このため、現行の社会保険オンラインシステムの24時間稼働可能なシステムへの移行には、システムの全面的な見直しが必要となるものと考えている。
一の(2)について
社会保険庁においては、平成18年3月に策定された社会保険業務の業務・システム最適化計画(以下「最適化計画」という。)に基づき、平成18年度から平成22年までの5年間に、記録管理システム及び基礎年金番号管理システムのオープン化、ハードウェア資源の集約及び有効活動、データセンターの統合等を内容とする新たな記録管理システム及び基礎年金番号管理システム(以下「刷新システム」という。)を構築することとしており、平成19年3月に基本設計書の作成を行ったところである。
一の(3)について
社会保険オンラインシステムの運用経費については、最適化計画において、刷新システムのオープン化等により、平成17年度予算と比較して、平成23年度に年間約300億円の削減を見込んでいるところである。
一の(4)について
一の(2)についてで述べたとおり最適化計画に基づき構築する刷新システムは平成22年度に完成する予定であるが、この刷新システムと御指摘の「確認」及び「突合作業」とは、関係ない。なお、国民年金又は厚生年金保険の受給権者又は被保険者に係る記録及び基礎年金番号が付されていない又は基礎年金番号に統合されていない年金手帳記号番号の記録の名寄せについては、平成19年7月5日に年金業務刷新に関する政府・与党連絡協議会において取りまとめた「年金記録に対する信頼の回復と新たな年金記録管理体制の確立について」に基づき、平成20年3月までを目途に行うこととしている。
一の(5)について
一の(2)についてで述べたとおり、社会保険オンラインシステムのうち、記録管理システム及び基礎年金番号管理システムについては、最適化計画に基づき、刷新システムを構築することとしているところである。

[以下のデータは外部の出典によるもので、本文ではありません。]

(* ===== verification/Prelude.v ===== *)
(** * pyEPR's configuration defaults: a verification development

    The program.  [src/pyEPR/_config_default.py] is the configuration
    plumbing of pyEPR: a module-level literal [config = Dict(...)] of
    default settings (lines 20-113: [root_dir] and the sections [ansys],
    [dissipation], [plotting], [internal], [log]), a flag
    [__config_defined__ = 'config' in locals()] computed when the module
    body runs (line 17), the probe [is_using_ipython] (lines 116-126) and
    the accessor [get_config] (lines 129-155).  The first call of the
    accessor is meant to merge the user's overrides
    ([pyEPR.config_user.config]) into [config] with [config.update], to
    store the probe's answer in [config.internal.ipython] and to return the
    shared object; later calls are meant to print a notice and return the
    object unchanged.  [Dict] is [addict.Dict] (line 14); its [update]
    merges nested dicts recursively.

    The model (a shallow embedding, one file per part, in this order):
    - [Prelude] (this file): the state-and-exception monad [stM] with
      [let!]/[;;] in [pym_scope], [catch] and [mfor] (a Python [for]);
      guarantees [guar R c], relations between the states before and
      after any run of [c], which compose through [bind] for any
      preorder [R], with the tactic [guar_tac_with]; insertion-ordered
      association lists [alist] (a Python [dict]'s items) with their
      lookup/assignment lemmas.
    - [PyObjects]: values [pyval], the two mapping classes
      ([AddictDict], [BuiltinDict]), dict objects on a heap
      [gmap loc pydict], the process state [world] (heap, module globals,
      [builtins], the user module, [stdout]), the exceptions [pyexc], and
      the primitives: item assignment, allocation, [print], global name
      lookup, truth value, addict attribute read ([__getattr__] and
      [__missing__]) and attribute assignment; the well-formedness
      [world_wf] (distinct keys, no dangling reference) with an
      executable check [world_wfb], and the guarantees [heap_grows],
      [same_names], [same_stdout] of every primitive.
    - [Defaults]: the literal as entries per section and [build_config],
      which allocates the six [Dict]s in the order Python evaluates the
      keyword arguments.
    - [Probe]: [is_using_ipython].
    - [ConfigDefault]: the module body [exec_module_body], [import_module]
      (first import, later imports are no-ops), [reload_module]
      ([importlib.reload]: the body again in the same namespace), the
      import of [config_user], and [get_config] with its part
      [load_user_config] (lines 149-154).  The accessor is written against
      the interface [ConfigMerge] (the class of [config.update]): an update
      frees nothing, removes no key, changes no class, touches no
      namespace, prints nothing and keeps [world_wf].
    - [DictUpdate]: builtin [dict.update] and addict's recursive
      [Dict.update] ([addict_update]), the [ConfigMerge] instance
      [addict_merge] (the code), and the first-load path of
      [get_config] cut at the merge ([first_load_merge],
      [first_load_assigns]) for the theorems on later calls.
    - [MergeTree]: the abstract specification of the merge: settings as
      trees [ptree], read off the heap by [decode] (with a depth bound)
      together with their footprint [fp]; [deep_merge] (addict's
      recursive update on trees) and [tree_assign] (the one-level
      [dict.update]); the refinement of [addict_update] and
      [dict_update] against them, through a loop lemma ([mfor_step_ok])
      whose body contract is [step_ok] and an update contract
      [update_ok].
    - [Session]: a process as a sequence of operations (import, reload,
      [get_config()], a caller's [config.k = v] or [config.s.k = v]),
      [run_op], and [reachable], the states reached by such operations.
    - [Overrides]: later calls in the states earlier calls and callers
      leave: a plain [config.internal], override objects shared with the
      user module, and an override that contains itself.
    - [ConfigTree]: the defaults as a tree [default_tree], the path
      assignment [tree_set_in], and what the first call of [get_config]
      returns, stated on trees.
    - [Concurrency]: [get_config] as a program of atomic steps
      ([proc], a free monad over [PyM] actions): the statements before
      the merge as one atom, each item test and item store of addict's
      update loop as one atom, the store of [ipython] and the return as
      one atom; run alone it is [get_config]
      ([get_config_proc_adequate]); two threads interleaved by a
      schedule ([run_sched]), and [explore], which visits every
      schedule, with its soundness lemma [explore_sound].
    - [Scenarios]: concrete processes evaluated by [vm_compute], on which
      the witnesses discharge the hypotheses of the theorems.

    What is proved.
    - Refinement of the accessor ([ConfigTree]): after the import, the
      first call of [get_config] returns [config] whose tree is
      [deep_merge default_tree tu] for the user's override tree [tu], with
      [internal.ipython] then set to the probe's answer (C1); the user's
      objects never alias the defaults, which the module body allocates
      fresh.  For an override of the compatible shape (each section given
      only as dicts), the settings then have the properties section 8 of
      the specification lists: [root_dir] and the five sections present,
      each section a non-empty [Dict] with all its default keys, and
      [internal.ipython] a boolean (C17, [settings_ok]).
    - The merge's contract on the code ([MergeTree]): [config.update]
      returns without [RecursionError] on overrides shallower than the
      recursion limit and keeps the keys the override does not mention
      (C2); the override's scalars replace whatever the key held (C3).
      The one-level reading of the specification refines to
      [tree_assign] ([shallow_update_refines]).  On overrides whose
      items are all scalars the two readings coincide: addict's method
      is the builtin [dict.update] in every state, at any fuel (C14,
      [DictUpdate]).
    - The accessor on the flag ([ConfigDefault], [Session]): nothing ever
      sets [__config_defined__] to [True] after the first import, so in a
      process that does not reload the module every call of [get_config]
      takes the first-load path (C4) and merges the overrides again:
      every such call with a flat override writes each overridden key
      back to the override's value, undoing any caller's change (C11);
      every call that returns returns the same object (C5); a reload
      rebinds [config] to fresh defaults and sets the flag, so the next
      call returns an object without the overrides and with [ipython]
      still [None] (C6); from then on, whatever operations follow, every
      call prints "Config is already defined." and changes nothing but
      the output (C12, by induction on [reachable] with the invariant
      [flag_true]).
    - Functional behaviour: the first-load path stores the probe's answer
      in [internal.ipython] (C7); the probe never raises and answers
      whether [__IPYTHON__] is bound (C8); the first import binds the
      default object (C10).
    - Error paths: without a submodule [pyEPR.config_user] the accessor
      raises [ImportError] after its message and before any merge (C20);
      an override that is not a mapping (a number, a non-empty string, a
      list of strings with an element not of length two) is rejected by
      addict's [other.update(arg)] before anything is assigned (C18).
    - Invariants by induction on [reachable]: the six keys of [config]
      stay present (C9), and the state stays well formed
      ([session_wf]); hence the type of the accessor's result: whatever
      [get_config] returns is a reference to an [addict.Dict] with the
      six sections (C13).
    - Later calls ([Overrides]): since every call merges again and runs
      line 154 again, a [config.internal] that is a plain value (a
      caller's [config.internal = 5], or [internal=5] in the override)
      makes every later call raise [AttributeError], in every state that
      calls and callers' assignments reach (C21, by induction on
      [reachable] with the invariant [internal_blocked]); an override item
      that addict's loop assigns is stored by reference, so [config.k]
      is the user module's object and a caller's write through [config]
      changes [config_user.config] too (C22); when that object contains
      itself, the next call runs [d.update(d)] and raises
      [RecursionError] whatever the recursion limit (C23, from
      [self_update_raises]).
    - Concurrency ([Concurrency]): two threads calling [get_config] at
      once with the [epsi] override both merge, and every interleaving
      ends as two sequential calls (C16, by [explore] over all
      schedules); for every override and at every point of every
      interleaving, [config] keeps its six sections (C19, from
      guarantees of each atom, [proc_guar]).
    - Round trip of the callers' path ([Session]): after
      [config.section.k = v] the read [config.section.k] finds [v],
      also when addict's [__missing__] created the section (C15).

    Bounds.  addict's [update] recurses once per level of nesting of the
    override; its fuel is CPython's default recursion limit
    [py_recursion_limit] (1000), and running out raises [RecursionError],
    as CPython does.  The limit is process-wide: the frames of
    [get_config] and of its callers use part of it, so the real budget
    at line 151 is somewhat smaller.  This matters only for overrides
    nested close to 1000 levels; the default sections are two dicts
    deep, so the first merge of any override shaped like them recurses
    at most twice.  [addict_update_ok] proves that any fuel above the
    depth bound [n] of the two trees suffices: the update returns and
    computes [deep_merge].  The theorems take [0 < n < py_recursion_limit]
    and [decode (S n)] of both trees.  Termination is not
    unconditional: the self-update of a dict that contains itself raises
    [RecursionError] at every fuel (C23).

    Not modelled.  The [print] text goes to a list of lines, not to a
    stream, and the [ImportError] message leaves out the package's file
    path.  addict's [__init__] copies the nested dicts given as keyword
    arguments ([_hook]); the model stores the freshly built section
    [Dict]s themselves, which differs only in the identity of objects no
    one else references.  Attributes of [Dict]: a read of a name that is
    a method of the class ([keys], [update], ...) finds the method, and
    assigning such a name raises [AttributeError] (read-only); the model
    treats every name as an item, which differs only for caller paths
    that use those names, never for line 154.  Assigning an attribute
    to a function or class object, which Python allows, raises
    [AttributeError] in the model; [no_attrs] keeps the theorems on
    line 154 away from such values.  At line 151 Python looks up
    [config.update] before it evaluates [config_user.config]; the model
    evaluates the argument first, which changes only which error is
    reported when both fail, and [config] is a [Dict] in every reachable
    state (C9).  Threads: [Concurrency] interleaves two calls at the
    granularity of its atoms; the statements it groups into one atom
    only read names no thread assigns and the class of an object, which
    no step changes, and print.  That every interleaving is serializable
    is checked on one override, not proved for all.  Python values:
    [pyval] has the scalars, functions, references to dicts and lists of
    strings ([VStrList], the only list the module builds, [__all__]); a
    user override holding lists of other values is outside the model.
    Float literals are kept as their decimal digits and exponent since
    the module does no arithmetic.  Keys are strings, as every key of the
    module is.  The tree theorems assume the user's override shares no
    object with itself (a duplicate-free footprint); aliasing inside the
    override is treated only by C22 and C23.  Python's star import,
    which reads [__all__], is not modelled: line 158 only binds a
    constant.

    Plan for later work: the second and later calls on trees for nested
    overrides (C11 covers flat ones), serializability of concurrent
    calls for every override, and caller deletions of keys. *)

From stdpp Require Import base list gmap strings.
From Stdlib Require Import RelationClasses.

また、年金給付システムについては、最適化計画に基づき、「最適化の第二段階としてオープン化する」こととしているところである。
二について
社会保険オンラインシステムは、被災等の際に代替可能なシステムを有していないが、被災等による被保険者や受給権者等の記録の滅失を防ぐため、オンライン処理の稼働時間終了後にバックアップデータを作成し、遠隔地に保管している。このため、御指摘のような保有するデータが全部消失する危険性はないと認識している。
三について
お尋ねについては、社会保険オンラインシステムの日々の運用管理については社会保険庁社会保険業務センター総務部が行い、社会保険オンラインシステムの総合的な企画については社会保険庁運営部企画課が行っているところである。
また、刷新システムの構築に当たり、刷新システムの検討を行うプロジェクトチームを設けているところである。

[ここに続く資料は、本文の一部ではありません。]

(* ===== verification/PyObjects.v ===== *)
(** * Python objects, the heap and the interpreter state

    The values the configuration module manipulates, the dict objects
    that hold them (pyEPR's [Dict], which is [addict.Dict], and the
    builtin [dict] a user may pass), the heap of objects, the process
    state [world] and the primitive operations of the [PyM] monad:
    dict item access, allocation, name lookup, [print], attribute access
    and attribute assignment on an [addict.Dict]. *)

From stdpp Require Import base list gmap strings.
From S2P Require Import Prelude.

Open Scope string_scope.

(** ** Values *)

Definition loc := positive.

(** A float literal [m e x] of the source, the digits of the literal with
    the decimal point removed ([mant]) and the power of ten it is scaled
    by ([exp10]): [1.0e3] is [FloatLit 10 2], [250e-9] is
    [FloatLit 250 (-9)].  The module performs no float arithmetic. *)
Record float_lit := FloatLit { fl_mant : Z; fl_exp10 : Z }.

Inductive pyval :=
| VNone
| VBool (b : bool)
| VInt (z : Z)
| VFloat (f : float_lit)
| VStr (s : string)
| VFunc (qualname : string)   (** a function or class object *)
| VStrList (items : list string)  (** a list of strings, such as [__all__] *)
| VRef (l : loc).             (** a reference to a dict object *)

#[export] Instance float_lit_eq_dec : EqDecision float_lit.
Proof. solve_decision. Defined.
#[export] Instance pyval_eq_dec : EqDecision pyval.
Proof. solve_decision. Defined.

(** The two mapping classes in play: [addict.Dict] (imported as
    [pyEPR.Dict], line 14) and Python's builtin [dict]. *)
Inductive dict_kind := AddictDict | BuiltinDict.

#[export] Instance dict_kind_eq_dec : EqDecision dict_kind.
Proof. solve_decision. Defined.

Definition entries := list (string * pyval).

Record pydict := PyDict { dkind : dict_kind; dentries : entries }.

(** ** Exceptions the modelled code can raise *)

Inductive pyexc :=
| NameError (name : string)
| AttributeError (tyname : string) (attr : string)
(** [ImportError: cannot import name 'name' from 'package' (...)], what
    [from package import name] raises when [package] has no attribute and
    no submodule [name]; the message's file path is left out. *)
| ImportError (name : string) (package : string)
| TypeError (msg : string)
| ValueError (msg : string)
| RecursionError
(** A dangling reference; [world_wf] excludes it. *)
| InternalError.

#[export] Instance pyexc_eq_dec : EqDecision pyexc.
Proof. solve_decision. Defined.

(** ** The process state *)

Record world := World {
  heap : gmap loc pydict;
  (** the namespace of [pyEPR._config_default]; [None] before import *)
  globals : option entries;
  (** the [builtins] namespace; IPython binds [__IPYTHON__] there *)
  builtins : entries;
  (** the namespace of [pyEPR.config_user] when that module imports *)
  user_module : option entries;
  (** lines printed so far, most recent last *)
  stdout : list string
}.

Definition PyM (A : Type) : Type := stM world pyexc A.

Definition set_heap (h : gmap loc pydict) (w : world) : world :=
  World h (globals w) (builtins w) (user_module w) (stdout w).
Definition set_globals (g : option entries) (w : world) : world :=
  World (heap w) g (builtins w) (user_module w) (stdout w).
Definition set_stdout (o : list string) (w : world) : world :=
  World (heap w) (globals w) (builtins w) (user_module w) o.

(** ** Primitive operations *)

Definition type_name (h : gmap loc pydict) (v : pyval) : string :=
  match v with
  | VNone => "NoneType"
  | VBool _ => "bool"
  | VInt _ => "int"
  | VFloat _ => "float"
  | VStr _ => "str"
  | VFunc _ => "function"
  | VStrList _ => "list"
  | VRef l =>
      match h !! l with
      | Some (PyDict AddictDict _) => "Dict"
      | _ => "dict"
      end
  end.

Definition read_dict (l : loc) : PyM pydict :=
  fun w => match heap w !! l with
           | Some d => (Ret d, w)
           | None => (Exc InternalError, w)
           end.

(** [d[k] = v] on the dict object at [l]. *)
Definition dict_setitem (l : loc) (k : string) (v : pyval) : PyM unit :=
  let! d := read_dict l in
  modify (fun w => set_heap (<[l := PyDict (dkind d) (alist_set k v (dentries d))]> (heap w)) w).

Definition alloc (d : pydict) : PyM loc :=
  fun w => let l := fresh (dom (heap w)) in
           (Ret l, set_heap (<[l := d]> (heap w)) w).

(** [Dict(k1=v1, ...)]: a new [addict.Dict] holding the entries. *)
Definition new_Dict (es : entries) : PyM pyval :=
  let! l := alloc (PyDict AddictDict es) in ret (VRef l).

Definition print (line : string) : PyM unit :=
  modify (fun w => set_stdout (stdout w ++ [line]) w).

(** A global name of [_config_default]: the module namespace, then
    [builtins]; unbound raises [NameError]. *)
Definition lookup_name (w : world) (x : string) : option pyval :=
  match alist_lookup x (default [] (globals w)) with
  | Some v => Some v
  | None => alist_lookup x (builtins w)
  end.

Definition load_global (x : string) : PyM pyval :=
  fun w => match lookup_name w x with
           | Some v => (Ret v, w)
           | None => (Exc (NameError x), w)
           end.

Definition store_global (x : string) (v : pyval) : PyM unit :=
  modify (fun w => set_globals (Some (alist_set x v (default [] (globals w)))) w).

なお、社会保険オンラインシステム及び刷新システムのシステムの設計等に当たっては、日本アイ・ビー・エム株式会社が社会保険庁に対する技術的な支援及び工程管理業務を行っている。
四について
社会保険庁においては「システムエンジニア」として採用した者はいない。
なお、平成18年度において、第一種情報処理技術者の資格などを有する者を4人採用したほか、システムの開発に携わる職員の能力向上に資するため、スキル育成事業を実施しているところである。
五について
社会保険オンラインシステムについては、いわゆるレガシーシステムであるとの指摘もあったため、一の2についてで述べたとおり、平成18年3月に最適化計画を策定し、平成18年度から平成22年度までの5年間に刷新システムを構築することとしているところであるが、刷新システムについては、ソフトウェア及びハードウェアの一般競争入札による調達の実施、汎用パッケージソフトウェアの活用等を図ることとしている。
また、現行の社会保険オンラインシステムのソフトウェア及びハードウェアの調達に関しては、民間の専門知識を持つ者の知見を得つつ、その必要性及び妥当性についての検証やコスト全般についての精査を行うとともに、平成19年度においては、契約の透明性確保の観点から記録管理システム等の契約の見直しを行ったところである。